We had a valuation allowance of $54.8 million and $21.0 million as of December 31, 2023 and December 31, 2022, respectively. The increase was primarily driven by an increase of $30.0 million and $2.7 million against our foreign and state net operating loss carryforwards, respectively.
We had a valuation allowance of $21.0 million and $31.8 million as of December 31, 2022 and December 31, 2021, respectively. The decrease was primarily driven by a decrease of $9.9 million for state net operating loss carryforwards and state credit carryforwards.
F-33

The following is the activity in our valuation allowance:
(amounts in thousands)202320222021
Balance as of January 1,$(21,048)$(31,825)$(37,786)
Valuation allowances established
11 (28) 
Changes to existing valuation allowances
(32,830)(31)(2,066)
Release of valuation allowances
1 9,918 7,510 
Currency translation
(920)918 517 
Balance at period end$(54,786)$(21,048)$(31,825)
Earnings of Foreign Subsidiaries – The Company continually evaluates its global cash needs. During the third quarter of 2021, the Company removed its indefinite reinvestment assertion on a majority of unremitted earnings and certain other aspects of outside basis differences in its foreign subsidiaries. Deferred tax expense of $5.0 million was recorded for withholding and income taxes which would be owed if earnings were remitted to the U.S. parent. In 2023, the Company completed its sale of the Australasia business and correspondingly reduced its deferred tax liability related to the Australasia unremitted earnings in 2023. As of December, 31, 2023 we have $2.3 million of deferred tax liability remaining on our balance sheet. The Company continued to make an indefinite reinvestment assertion on other aspects of the outside basis difference in foreign subsidiaries that would attract a tax cost in excess of the Company’s cost of capital.

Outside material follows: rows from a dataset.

Definition evtchn_bind_vcpu (cur port v : Z) : M eworld Z :=
  let! x := get_dom cur in
  if negb (vcpu_exists x v) then ret (- ENOENT)
  else if negb (port_is_valid x port) then ret (- EINVAL)
  else
    let! c := get_chn cur port in
    if consumer_is_xen c then ret (- EINVAL)
    else
      match state c with
      | ECS_VIRQ virq => if virq_is_global virq then mod_chn cur port (set_notify v) ;;; ret 0 else ret (- EINVAL)
      | ECS_UNBOUND _ | ECS_INTERDOMAIN _ _ => mod_chn cur port (set_notify v) ;;; ret 0
      | ECS_PIRQ irq _ _ =>
          if notify_vcpu_id c =? v then ret 0
          else
            unlink_pirq_port cur port (notify_vcpu_id c) ;;;
            mod_chn cur port (set_notify v) ;;;
            request (PirqAffinity cur irq v) ;;;
            link_pirq_port cur port v ;;;
            ret 0
      | _ => ret (- EINVAL)
      end.

Definition evtchn_unmask (cur port : Z) : M eworld Z :=
  let! x := get_dom cur in
  if negb (port_is_valid x port) then ret (- EINVAL)
  else
    let! c := get_chn cur port in
    mod_dom cur (fun x => set_mask (evtchn_mask x ∖ {[port]}) x) ;;;
    when (bool_decide (port ∈ evtchn_mask x) && bool_decide (port ∈ evtchn_pending x))
      (let! old := test_and_set_sel cur (notify_vcpu_id c) (port / word x) in
       when (negb old) (vcpu_mark_events_pending cur (notify_vcpu_id c))) ;;;
    ret 0.

(** Closes every port up to the first one without a bucket. *)
Fixpoint close_all (fuel : nat) (clear : bool) (d port : Z) : M eworld unit :=
  match fuel with
  | O => fail OutOfFuel
  | S fuel =>
      let! x := get_dom d in
      if negb (port_is_valid x port) then ret tt
      else
        when clear (mod_chn d port (set_consumer 0)) ;;;
        let! _ := __evtchn_close d port in
        close_all fuel clear d (port + 1)
  end.

Definition evtchn_reset (cur dom : Z) : M eworld Z :=
  let! r := rcu_lock_target cur dom in
  let '(rc, d) := r in
  if negb (rc =? 0) then ret rc
  else
    let rc := xsm_reset cur d in
    if negb (rc =? 0) then ret rc
    else
      let! x := get_dom d in
      close_all (S (Z.to_nat (MAX_EVTCHNS x))) false d 0 ;;;
      ret 0.

(** ** The hypercall *)

Inductive evtchn_op : Type :=
| EVTCHNOP_alloc_unbound (dom remote_dom : Z)
| EVTCHNOP_bind_interdomain (remote_dom remote_port : Z)
| EVTCHNOP_bind_virq (virq vcpu : Z)
| EVTCHNOP_bind_ipi (vcpu : Z)
| EVTCHNOP_bind_pirq (pirq : Z)
| EVTCHNOP_close (port : Z)
| EVTCHNOP_send (port : Z)
| EVTCHNOP_status (dom port : Z)
| EVTCHNOP_bind_vcpu (port vcpu : Z)
| EVTCHNOP_unmask (port : Z)
| EVTCHNOP_reset (dom : Z)
| EVTCHNOP_other.

(** What is copied back to the guest. *)
Inductive evtchn_out : Type := OutNone | OutPort (port : Z) | OutStatus (s : evtchn_stat) (vcpu : Z).

(** The calls that return a port copy it back when they succeed. *)
Definition with_port (copy_out : bool) (m : M eworld (Z * Z)) : M eworld (Z * evtchn_out) :=
  let! r := m in
  let '(rc, port) := r in
  if negb (rc =? 0) then ret (rc, OutNone)
  else if copy_out then ret (0, OutPort port) else ret (- EFAULT, OutNone).

Definition with_rc (m : M eworld Z) : M eworld (Z * evtchn_out) := let! rc := m in ret (rc, OutNone).

(** [copy_in], [copy_out]: whether the memory of the guest can be accessed. *)
Definition do_event_channel_op (copy_in copy_out : bool) (cur : Z) (op : evtchn_op) : M eworld (Z * evtchn_out) :=
  match op with
  | EVTCHNOP_other => ret (- ENOSYS, OutNone)
  | _ =>
      if negb copy_in then ret (- EFAULT, OutNone)
      else
        match op with
        | EVTCHNOP_alloc_unbound dom rdom => with_port copy_out (evtchn_alloc_unbound cur dom rdom)
        | EVTCHNOP_bind_interdomain rdom rport => with_port copy_out (evtchn_bind_interdomain cur rdom rport)
        | EVTCHNOP_bind_virq virq v => with_port copy_out (evtchn_bind_virq cur virq v)
        | EVTCHNOP_bind_ipi v => with_port copy_out (evtchn_bind_ipi cur v)
        | EVTCHNOP_bind_pirq pirq => with_port copy_out (evtchn_bind_pirq cur pirq)
        | EVTCHNOP_close port => with_rc (__evtchn_close cur port)
        | EVTCHNOP_send port => with_rc (evtchn_send cur port)
        | EVTCHNOP_status dom port =>
            let! r := evtchn_status cur dom port in
            match r with
            | (rc, None) => ret (rc, OutNone)
            | (_, Some (s, v)) => if copy_out then ret (0, OutStatus s v) else ret (- EFAULT, OutNone)
            end
        | EVTCHNOP_bind_vcpu port v => with_rc (evtchn_bind_vcpu cur port v)
        | EVTCHNOP_unmask port => with_rc (evtchn_unmask cur port)
        | EVTCHNOP_reset dom => with_rc (evtchn_reset cur dom)
        | EVTCHNOP_other => ret (- ENOSYS, OutNone)
        end
  end.

(** ** Channels of the hypervisor *)

Definition alloc_unbound_xen_event_channel (d v remote_domid fn : Z) : M eworld Z :=
  let! port := get_free_port d in
  if port <? 0 then ret port
  else
    let! i := get_xen_consumer fn in
    mod_chn d port (fun _ => Evtchn (ECS_UNBOUND (if xsm_unbound d port remote_domid =? 0 then remote_domid else DOMID_INVALID)) i v) ;;;
    ret port.

Definition free_xen_event_channel (d port : Z) : M eworld unit :=
  let! x := get_dom d in
  if is_dying x then ret tt
  else
    (if port_is_valid x port then ret tt else fail Abort) ;;;
    let! c := get_chn d port in
    (if consumer_is_xen c then ret tt else fail Abort) ;;;
    mod_chn d port (set_consumer 0) ;;;
    let! _ := __evtchn_close d port in
    ret tt.

Definition notify_via_xen_event_channel (d lport : Z) : M eworld unit :=
  let! x := get_dom d in
  if is_dying x then ret tt
  else
    assert_ (port_is_valid x lport) ;;;
    let! lchn := get_chn d lport in
    assert_ (consumer_is_xen lchn) ;;;
    match state lchn with
    | ECS_INTERDOMAIN rd rport =>
        let! rchn := get_chn rd rport in
        evtchn_set_pending rd (notify_vcpu_id rchn) rport
    | _ => ret tt
    end.

(** ** Life cycle *)

(** [poll_mask_ok]: the memory for the mask of a domain with many virtual processors. *)
Definition evtchn_init (poll_mask_ok : bool) (d : Z) : M eworld Z :=
  let! port := get_free_port d in
  if negb (port =? 0) then ret (- EINVAL)
  else
    mod_chn d 0 (set_state ECS_RESERVED) ;;;
    if negb poll_mask_ok then ret (- ENOMEM)
    else mod_dom d (set_poll_mask ∅) ;;; ret 0.

Definition evtchn_destroy (d : Z) : M eworld unit :=
  let! x := get_dom d in
  (if is_dying x then ret tt else fail Abort) ;;;
  close_all (S (Z.to_nat (MAX_EVTCHNS x))) true d 0 ;;;
  mod_dom d (set_buckets ∅) ;;;
  clear_global_virq_handlers d.

(** Follows the list of the interrupts of a virtual processor that has moved. *)
Fixpoint move_pirqs_from (fuel : nat) (d v port : Z) : M eworld unit :=
  match fuel with
  | O => fail OutOfFuel
  | S fuel =>
      if port =? 0 then ret tt
      else
        let! c := get_chn d port in
        match state c with
        | ECS_PIRQ irq next _ => request (PirqAffinity d irq v) ;;; move_pirqs_from fuel d v next
        | _ => fail Abort
        end
  end.

Definition evtchn_move_pirqs (d v : Z) : M eworld unit :=
  let! x := get_vcpu d v in
  let! y := get_dom d in
  move_pirqs_from (S (Z.to_nat (MAX_EVTCHNS y))) d v (pirq_evtchn_head x).
End Ops.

The Company repatriated $21.8 million and $132.8 million from certain foreign jurisdictions for the years ended December 31, 2023 and 2022, respectively. The Company is asserting that its future earnings, in excess of previously taxed earnings, are permanently reinvested as of December 31, 2023. The Company continues to make an indefinite reinvestment assertion on other aspects of the outside basis differences in foreign subsidiaries that would attract a significant cost of capital. No additional deferred tax expense is recorded on prospective earnings. We hold a combined book-over-tax outside basis difference of $245.1 million and $161.0 million as of December 31, 2023 and December 31, 2022 in our investment in foreign subsidiaries on a continuing operations basis and may incur up to $30.4 million of local country income and withholding taxes in case of distribution of unremitted earnings.

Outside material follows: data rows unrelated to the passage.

(** A port leaves its list. *)
Lemma pirq_ok_unlink view vs ps p irq next pv n y :
  pirq_ok view vs ps -> view p = Some (irq, next, pv, n) -> vs !! n = Some y ->
  pirq_ok (minus p (upd_prev (upd_next view pv next) next pv)) (if decide (pv = 0) then <[n := set_head next y]> vs else vs) (<[irq := 0]> ps).
Proof.
  intros [H1 H2 H3] Hp Hy. destruct (H3 n y Hy) as (l & Hl & Hnd & Hin).
  assert (p ∈ l) as Hpl by (apply Hin; by eexists _, _, _). apply list_elem_of_split in Hpl as (l1 & l2 & ->).
  pose proof (fun q => dll_nonzero _ _ _ _ q Hl) as Hnz. assert (0 ∉ l1 ++ p :: l2) as H0 by (intros Hq; by apply (Hnz 0)).
  destruct (dll_unlink _ _ _ _ _ _ _ _ _ _ Hl Hnd H0 Hp) as (Hd & Hpv & Hnext).
  assert (p ∉ l1 ++ l2) as Hpn by (rewrite <- Permutation_middle in Hnd; by apply NoDup_cons in Hnd as [? _]).
  set (view' := upd_prev _ next pv) in *. set (vs' := if decide _ then _ else _).
  assert (forall v, is_Some (vs' !! v) <-> is_Some (vs !! v)) as Hvs by (intros v; unfold vs'; case_decide; [by apply head_some|done]).
  destruct (H2 _ _ _ _ _ Hp) as (Hp0 & Hirq & _). split.
  - intros i q. destruct (decide (i = irq)) as [->|Hi]; [rewrite lookup_insert_eq; by intros [= <-]|]. rewrite lookup_insert_ne by done. intros Hq Hq0.
    destruct (H1 i q Hq Hq0) as (nx & pr & m & Hv). assert (q <> p) as Hqp by (intros ->; congruence). unfold minus. rewrite decide_False by done.
    destruct (upd_links view pv next next pv q) as [(i' & nx' & pr' & m' & E & nx2 & pr2 & E2)|[E _]]; [|congruence]. fold view' in E2. rewrite E2. simplify_eq. by eexists _, _, _.
  - intros q i nx pr m. unfold minus. case_decide as Eq; [done|]. intros Hv.
    destruct (upd_links view pv next next pv q) as [(i' & nx' & pr' & m' & E & nx2 & pr2 & E2)|[_ E]]; [fold view' in E2|fold view' in E; congruence].
    rewrite Hv in E2. injection E2 as -> _ _ ->. destruct (H2 _ _ _ _ _ E) as (A & B & C). split_and!; [done| |by apply Hvs].
    rewrite lookup_insert_ne; [done|]. intros <-. congruence.
  - intros v yv Hyv. destruct (decide (v = n)) as [->|Hne].
    + exists (l1 ++ l2). split_and!.
      * eapply dll_ext; [intros q Hq; unfold minus; rewrite decide_False; [done|by intros ->]|].
        replace (pirq_evtchn_head yv) with (match l1 with [] => next | _ => pirq_evtchn_head y end); [exact Hd|]. unfold vs' in Hyv. destruct l1 as [|a l1].
        -- rewrite decide_True, lookup_insert_eq in Hyv by done. by injection Hyv as <-.
        -- rewrite decide_False in Hyv; [congruence|]. intros E0. apply (Hnz pv); [|done]. apply elem_of_app. by left.
      * rewrite <- Permutation_middle in Hnd. by apply NoDup_cons in Hnd as [_ ?].
      * intros q. assert (q ∈ l1 ++ l2 <-> q <> p /\ q ∈ l1 ++ p :: l2) as ->.
        { rewrite !elem_of_app, elem_of_cons in *. split; [|naive_solver]. intros Hq. split; [intros ->; tauto|tauto]. }
        rewrite Hin. unfold minus. destruct (upd_links view pv next next pv q) as [(i' & nx' & pr' & m' & E & nx2 & pr2 & E2)|[E E2]]; fold view' in E2; rewrite E, E2.
        -- case_decide as Eq; [split; [tauto|intros (? & ? & ? & ?); done]|]. split; [intros [_ (? & ? & ? & [= -> -> -> ->])]; by eexists _, _, _|].
           intros (? & ? & ? & [= -> -> -> ->]). split; [done|]. by eexists _, _, _.
        -- split; [intros [_ (? & ? & ? & ?)]; done|]. intros (? & ? & ? & ?). by case_decide.
    + assert (vs !! v = Some yv) as Hyv' by (unfold vs' in Hyv; case_decide; [by rewrite lookup_insert_ne in Hyv|done]).
      destruct (H3 v yv Hyv') as (k & Hk & Hkn & Hkin). exists k.
      assert (forall q, q ∈ k -> q ∉ l1 ++ p :: l2) as Hdis by (intros q (? & ? & ? & E)%Hkin (? & ? & ? & E2)%Hin; congruence).
      assert (forall q, q ∈ k -> minus p view' q = view q) as Hsame.
      { intros q Hq. pose proof (Hdis q Hq) as Hd'. pose proof (dll_nonzero _ _ _ _ q Hk Hq) as Hq0. unfold minus, view', upd_prev, upd_next.
        rewrite decide_False by (intros ->; apply Hd', elem_of_app; right; by left).
        rewrite decide_False by (intros ->; destruct Hnext as [?|?]; [done|]; apply Hd', elem_of_app; right; by right).
        rewrite decide_False; [done|]. intros ->. destruct l1; [done|]. apply Hd', elem_of_app. by left. }
      split_and!; [by eapply dll_ext|done|]. intros q. rewrite Hkin. split.
      * intros Hq. rewrite Hsame; [done|]. by apply Hkin.
      * intros (i & nx & pr & E). unfold minus in E. case_decide; [done|].
        destruct (upd_links view pv next next pv q) as [(i' & nx' & pr' & m' & E1 & nx2 & pr2 & E2)|[_ E2]]; fold view' in E2; [|congruence].
        rewrite E in E2. injection E2 as -> _ _ ->. by eexists _, _, _.
Qed.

Dual-Rate Jurisdiction – Estonia and Latvia tax the corporate profits of resident corporations at different rates depending upon whether the profits are distributed. The undistributed profits of resident corporations are exempt from taxation while any distributed profits are subject to a 20% corporate income tax rate. The liability for the tax on distributed profits is recorded as an income tax expense in the period in which a dividend is declared. The balance of retained earnings of our Estonian subsidiary which, if distributed, would be subject to this this tax was $85.0 million and $82.0 million as of December 31, 2023 and December 31, 2022, respectively. The balance of retained earnings of our Latvian subsidiary which, if distributed, would be subject to this tax was $32.8 million and $29.8 million as of December 31, 2023 and December 31, 2022, respectively.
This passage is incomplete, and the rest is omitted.